Nicholas D. Pyenson (born 1980) is a paleontologist and the curator of fossil marine mammals at the Smithsonian Institution’s National Museum of Natural History in Washington, DC. He is the author of numerous popular science works including the book Spying on Whales: The Past, Present, and Future of Earth's Most Awesome Creatures.

== Education ==
Pyenson received a Bachelor's Degree from Emory University. In 2002, Pyenson moved to the University of California, Berkeley, where he received a PhD in Integrative Biology in 2008, advised by Anthony Barnosky and David Lindberg. During this time, he was also working in the University of California Museum of Paleontology. Pyenson's interest in whales led him to his dissertation topic, "Understanding the paleoecology and evolution of cetaceans in the Eastern North Pacific Ocean during the Neogene." Following his PhD, Pyenson completed a postdoctoral fellowship at the University of British Columbia.

== Research and career ==
Pyenson's research centers focuses on evolutionary patterns in marine animals through time, with a particular focus on patterns of convergent evolution in whales, but has also studied sea-cows, sea turtles, pinnipeds, sharks, and other marine animals. Pyenson has published over 70 scientific publications, including cover articles in the journals Science and Nature, studying questions about the evolution of body size in papers like "Why whales are big but not bigger: Physiological drivers and ecological limits in the age of ocean giants" (2019) and "Early and fast rise of Mesozoic ocean giants" (2021). In 2012, Pyenson and colleagues reported the discovery of a novel sensory organ that facilitates the behavior in some rorqual baleen whales known as "lunge feeding". Other work has developed the understanding of the odontocete melon, a structure involved in echolocation.

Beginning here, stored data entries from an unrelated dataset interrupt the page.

(* ===== verification/Coerce.v ===== *)
(** * Coerce: a coerced value has the type it is given to

    [src/src/ast/coerce.c] is modelled in [Check.v].  What [type_accepts] takes
    and [borrow_into] adjusts is, once the adjustment is made, a value of the
    destination's type. *)

From Stdlib Require Import String.
From S2P Require Import Ast Facts.
From S2P Require Import Prelude Types Mir Decl Diagnostics Strings HashMap Registry RegistryTypes RegistryState Functions Scopes Instantiate Build Check.

(** ** What an adjustment does to a type *)

(** Each type is what a reference of the type before it refers to. *)
Fixpoint follows (r : TypeRegistry) (at_ : TypePtr) (types : list TypePtr) : Prop :=
  match types with
  | [] => True
  | type :: types => indirect r at_ = true /\ type = pointee_at r at_ /\ follows r type types
  end.

Definition held_type (at_ : TypePtr) (types : list TypePtr) : TypePtr := default at_ (last types).

Definition refers_to (r : TypeRegistry) (type held : TypePtr) : Prop := kind_at (reg_types r) type = Some TYPE_REF /\ pointee_at r type = held.

(** A value of the type [from] is, adjusted, one of the type [to]: what its
    references hold is that type, or a borrow of it is, or a borrow of a slice of
    the array it is. *)
Definition adjusts (r : TypeRegistry) (from to : TypePtr) (adjustment : Adjustment) : Prop :=
  let held := held_type from (deref_types adjustment) in
  follows r from (deref_types adjustment) /\
  match adjust_kind adjustment with
  | ADJUST_NONE => held = to
  | ADJUST_BORROW => refers_to r to held
  | ADJUST_UNSIZE => exists slice element, refers_to r to slice /\
      kind_at (reg_types r) held = Some TYPE_ARRAY /\ type_array_element (deref r held) = Some element /\
      kind_at (reg_types r) slice = Some TYPE_SLICE /\ type_slice_element (deref r slice) = Some element
  end.

(** ** Chains of references *)

(** [to] is met on following the references of [at_]. *)
Inductive reaches (r : TypeRegistry) (to : TypePtr) : TypePtr -> Prop :=
  | reaches_here : reaches r to to
  | reaches_on at_ : indirect r at_ = true -> reaches r to (pointee_at r at_) -> reaches r to at_.

Lemma indirect_at r p : indirect r p = true <-> kind_at (reg_types r) p = Some TYPE_REF.
Proof.
  unfold indirect, type_is_indirect, deref, kind_at. destruct p as [n|]; cbn; [|done]. destruct (reg_types r !! n) as [t|]; cbn; [|done].
  rewrite bool_decide_eq_true. split; [by intros ->|by intros [= ->]].
Qed.

Lemma follows_chain r from n at_ : (strip_references n r from).2 = at_ -> follows r from (deref_chain r from at_) /\ held_type from (deref_chain r from at_) = (strip_references n r from).1.
Proof.
  revert from at_. induction n as [|n IH]; intros from at_; cbn [strip_references]; [by intros <-|].
  destruct (indirect r from) eqn:Hi; [|by intros <-]. specialize (IH (pointee_at r from)).
  destruct (strip_references n r (pointee_at r from)) as [base count]. cbn in IH |- *. intros <-. destruct (IH count eq_refl) as [Hf Hh].
  cbn [deref_chain follows]. split; [done|]. unfold held_type in *. rewrite last_cons. destruct (last _); [done|]. by cbn in *.
Qed.

Lemma towards_chain r wanted n : forall from at_ count, derefs_towards n r wanted from = (at_, count) ->
  follows r from (deref_chain r from count) /\ held_type from (deref_chain r from count) = at_.
Proof.
  induction n as [|n IH]; intros from at_ count; cbn [derefs_towards]; [by intros [= <- <-]|].
  destruct (indirect r from) eqn:Hi; cbn [andb]; [|by intros [= <- <-]].
  destruct (_ && _); [|by intros [= <- <-]]. destruct (derefs_towards n r wanted (pointee_at r from)) as [base k] eqn:Hd.
  intros [= <- <-]. destruct (IH _ _ _ Hd) as [Hf Hh]. cbn [deref_chain follows]. split; [done|].
  unfold held_type in *. rewrite last_cons. destruct (last _); [done|]. by cbn in *.
Qed.

Section types.
Context (type_addr str_addr : nat -> N).
#[local] Abbreviation types_ok := (types_ok type_addr str_addr).
#[local] Abbreviation keeps := (keeps type_addr str_addr).

Lemma pointee_below r p : types_ok r -> indirect r p = true ->
  exists n, p = Some n /\ n < length (reg_types r) /\ ptr_valid (reg_types r) (pointee_at r p) /\ match pointee_at r p with Some m => m < n | None => True end /\
    ty_of r p = TRef (ty_of r (pointee_at r p)).
Proof.
  intros Hr Hi. pose proof (proj1 (indirect_at r p) Hi) as Hk. unfold kind_at in Hk. destruct p as [n|]; [|done]. cbn in Hk.
  destruct (reg_types r !! n) as [t|] eqn:Ht; [|done]. injection Hk as Hk. exists n. split; [done|]. split; [by apply lookup_lt_Some in Ht|].
  assert (Hp : pointee_at r (Some n) = ty_pointee t).
  { unfold pointee_at, deref, type_pointee. cbn [mbind option_bind]. by rewrite Ht, Hk. }
  rewrite Hp. split; [by eapply pointee_valid|]. split.
  - pose proof (to_below _ _ _ (ok_type _ _ r Hr n t Ht)) as [Hb _]%Forall_app. destruct (ty_pointee t); [by inversion Hb|done].
  - rewrite (ty_of_lookup _ _ r Hr n t Ht). unfold type_meaning. by rewrite Hk.
Qed.

Definition above (p : TypePtr) : nat := match p with Some n => S n | None => 0 end.

Lemma reaches_above r to at_ : types_ok r -> reaches r to at_ -> above to <= above at_.
Proof.
  intros Hr Hreach. induction Hreach as [|at_ Hi _ IH]; [done|]. destruct (pointee_below r at_ Hr Hi) as (n & -> & _ & _ & Hlt & _).
  destruct (pointee_at r (Some n)); cbn in *; lia.
Qed.

Lemma pointee_above r p : types_ok r -> indirect r p = true -> above (pointee_at r p) < above p.
Proof. intros Hr Hi. destruct (pointee_below r p Hr Hi) as (n & -> & _ & _ & Hlt & _). destruct (pointee_at r (Some n)); cbn in *; lia. Qed.

(** Two references to one type are one type. *)
Lemma reference_unique r p q : types_ok r -> indirect r p = true -> indirect r q = true -> pointee_at r p = pointee_at r q -> p = q.
Proof.
  intros Hr Hp Hq Heq. destruct (pointee_below r p Hr Hp) as (n & -> & Hn & _ & _ & Hp'). destruct (pointee_below r q Hr Hq) as (m & -> & Hm & _ & _ & Hq').
  apply (ty_of_inj type_addr str_addr r Hr); [done..|]. by rewrite Hp', Hq', Heq.
Qed.

(** The loop of [borrow_into] stops at the destination. *)
Lemma towards_reaches r to at_ : types_ok r -> indirect r to = true -> reaches r to at_ -> forall fuel, above at_ < fuel ->
  (derefs_towards fuel r (pointee_at r to) at_).1 = to.
Proof.
  intros Hr Hto Hreach. induction Hreach as [|at_ Hi Hreach IH]; intros [|fuel] Hf; try lia; cbn [derefs_towards].
  - rewrite Hto, bool_decide_eq_true_2 by done. done.
  - pose proof (reaches_above r to _ Hr Hreach). pose proof (pointee_above r to Hr Hto). pose proof (pointee_above r at_ Hr Hi).
    rewrite Hi, !bool_decide_eq_false_2; [|intros Heq; rewrite Heq in *; lia..]. cbn [andb negb].
    specialize (IH fuel ltac:(lia)). by destruct (derefs_towards fuel r (pointee_at r to) (pointee_at r at_)).
Qed.

(** ** What growing leaves *)

Lemma deref_grows r r' n t : grows r r' -> reg_types r !! n = Some t -> exists t', reg_types r' !! n = Some t' /\ core t' = core t.
Proof. intros [Hg _ _ _ _]. apply Hg. Qed.

Lemma kind_grows r r' p k : grows r r' -> kind_at (reg_types r) p = Some k -> kind_at (reg_types r') p = Some k.
Proof.
  intros Hg. unfold kind_at. destruct p as [n|]; [|done]. cbn. destruct (reg_types r !! n) as [t|] eqn:Ht; [|done].
  destruct (deref_grows r r' n t Hg Ht) as (t' & -> & Hc). cbn. by rewrite (core_kind _ _ Hc).
Qed.

Lemma indirect_grows r r' p : grows r r' -> indirect r p = true -> indirect r' p = true.
Proof. rewrite !indirect_at. by apply kind_grows. Qed.

Lemma pointee_grows r r' p : grows r r' -> indirect r p = true -> pointee_at r' p = pointee_at r p.
Proof.
  intros Hg Hi%indirect_at. unfold kind_at in Hi. unfold pointee_at, deref. destruct p as [n|]; [|done]. cbn in *. destruct (reg_types r !! n) as [t|] eqn:Ht; [|done].
  destruct (deref_grows r r' n t Hg Ht) as (t' & -> & Hc). unfold type_pointee. injection Hc as -> _ _ _ _ -> _. done.
Qed.

Lemma array_element_grows r r' p e : grows r r' -> type_array_element (deref r p) = Some e -> type_array_element (deref r' p) = Some e.
Proof.
  intros Hg. unfold deref. destruct p as [n|]; [|done]. cbn. destruct (reg_types r !! n) as [t|] eqn:Ht; [|done].
  destruct (deref_grows r r' n t Hg Ht) as (t' & -> & Hc). unfold type_array_element. by injection Hc as -> _ _ -> _ _ _.
Qed.

Lemma slice_element_grows r r' p e : grows r r' -> type_slice_element (deref r p) = Some e -> type_slice_element (deref r' p) = Some e.
Proof.
  intros Hg. unfold deref. destruct p as [n|]; [|done]. cbn. destruct (reg_types r !! n) as [t|] eqn:Ht; [|done].
  destruct (deref_grows r r' n t Hg Ht) as (t' & -> & Hc). unfold type_slice_element. by injection Hc as -> _ _ -> _ _ _.
Qed.

Lemma reaches_grows r r' to at_ : grows r r' -> reaches r to at_ -> reaches r' to at_.
Proof.
  intros Hg Hreach. induction Hreach as [|at_ Hi _ IH]; [constructor|]. apply reaches_on; [by eapply indirect_grows|].
  by rewrite (pointee_grows r r' at_ Hg Hi).
Qed.

(** ** The questions *)

Lemma bind_answer {A B} (m : Resolve A) (k : A -> Resolve B) s s' b : (m ≫= k) s = Answered s' b ->
  exists s1 a, m s = Answered s1 a /\ k a s1 = Answered s' b.
Proof. unfold mbind, Resolve_bind. destruct (m s) as [s1 a| |]; [|done..]. eauto. Qed.

Lemma ask_answer {A} (f : TypeRegistry -> option A) s s' a : ask_types f s = Answered s' a -> s' = s /\ f (types_of s) = Some a.
Proof. unfold ask_types, want. destruct (f (types_of s)); [|done]. by intros [= <- <-]. Qed.

Lemma kind_answer kind type s s' b : is_kind kind type s = Answered s' b ->
  s' = s /\ exists k, kind_at (reg_types (types_of s)) type = Some k /\ b = bool_decide (k = kind).
Proof. unfold is_kind, kind_of. intros H. apply bind_answer in H as (s1 & k & H1 & H). apply ask_answer in H1 as [-> Hk]. injection H as <- <-. eauto. Qed.

(** The next question of a computation that answered. *)
Tactic Notation "asks" hyp(H) "as" ident(Ha) :=
  apply bind_answer in H as (? & ? & Ha & H); apply ask_answer in Ha as [-> Ha].
Tactic Notation "asks" "plainly" hyp(H) :=
  let Ha := fresh in apply bind_answer in H as (? & ? & Ha & H); apply ask_answer in Ha as [-> Ha]; injection Ha as <-.
Tactic Notation "asks" "the" "kind" hyp(H) "as" ident(Ha) :=
  apply bind_answer in H as (? & ? & Ha & H); apply kind_answer in Ha as (-> & ? & Ha & ->).

Definition unsizes_at (r : TypeRegistry) (to from : TypePtr) : Prop := exists slice element, refers_to r to slice /\
  kind_at (reg_types r) slice = Some TYPE_SLICE /\ type_slice_element (deref r slice) = Some element /\
  kind_at (reg_types r) (base_type_at r from) = Some TYPE_ARRAY /\ type_array_element (deref r (base_type_at r from)) = Some element.

Lemma unsizes_answer to from s s' b : unsizes_to_a_slice to from s = Answered s' b ->
  s' = s /\ (b = true <-> unsizes_at (types_of s) to from).
Proof.
  unfold unsizes_to_a_slice, pointee, receiver_base_type. intros H. asks the kind H as Hr. case_bool_decide as Hk; cbn [negb] in H.
  2: { injection H as <- <-. split; [done|]. split; [done|]. intros (sl & e & [Hr' _] & _). congruence. }
  asks plainly H. asks the kind H as Hs. case_bool_decide as Hk1; cbn [negb] in H.
  2: { injection H as <- <-. split; [done|]. split; [done|]. intros (sl & e & [_ <-] & Hs' & _). congruence. }
  asks plainly H. asks the kind H as Ha. case_bool_decide as Hk2; cbn [negb] in H.
  2: { injection H as <- <-. split; [done|]. split; [done|]. intros (sl & e & _ & _ & _ & Ha' & _). congruence. }
  asks H as He. asks H as He'. injection H as <- <-. split; [done|]. rewrite bool_decide_eq_true. subst. split.
  - intros ->. by eexists _, _.
  - intros (sl & e & [_ <-] & _ & Hs' & _ & Ha'). congruence.
Qed.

In 2017, Pyenson was awarded a Presidential Early Career Award for Scientists and Engineers by President Barack Obama, and has won numerous research awards from the Smithsonian, including the Secretary’s Research Prize. Pyenson is a member of the Young Scientists community at the World Economic Forum, a Kavli Fellow at the National Academy of Sciences, and a Fulbright Specialist at the US State Department.

== Writing and media ==
Pyenson's writing on topics from whales to science and society have appeared in publications such as The New York Times, Scientific American, Smithsonian, and The Washington Post. His work has been the subject of articles in publications including National Geographic, The New York Times, The Wall Street Journal, The New Yorker, NPR, and more.

His book, Spying on Whales: The Past, Present, and Future of Earth's Most Awesome Creatures (Viking Press, 2018) was called “the best of science writing” by noted biologist E. O. Wilson, was positively reviewed by NPR and The New York Times, and was a finalist in 2019 for the Best Young Adult Science Book from the American Association for the Advancement of Science.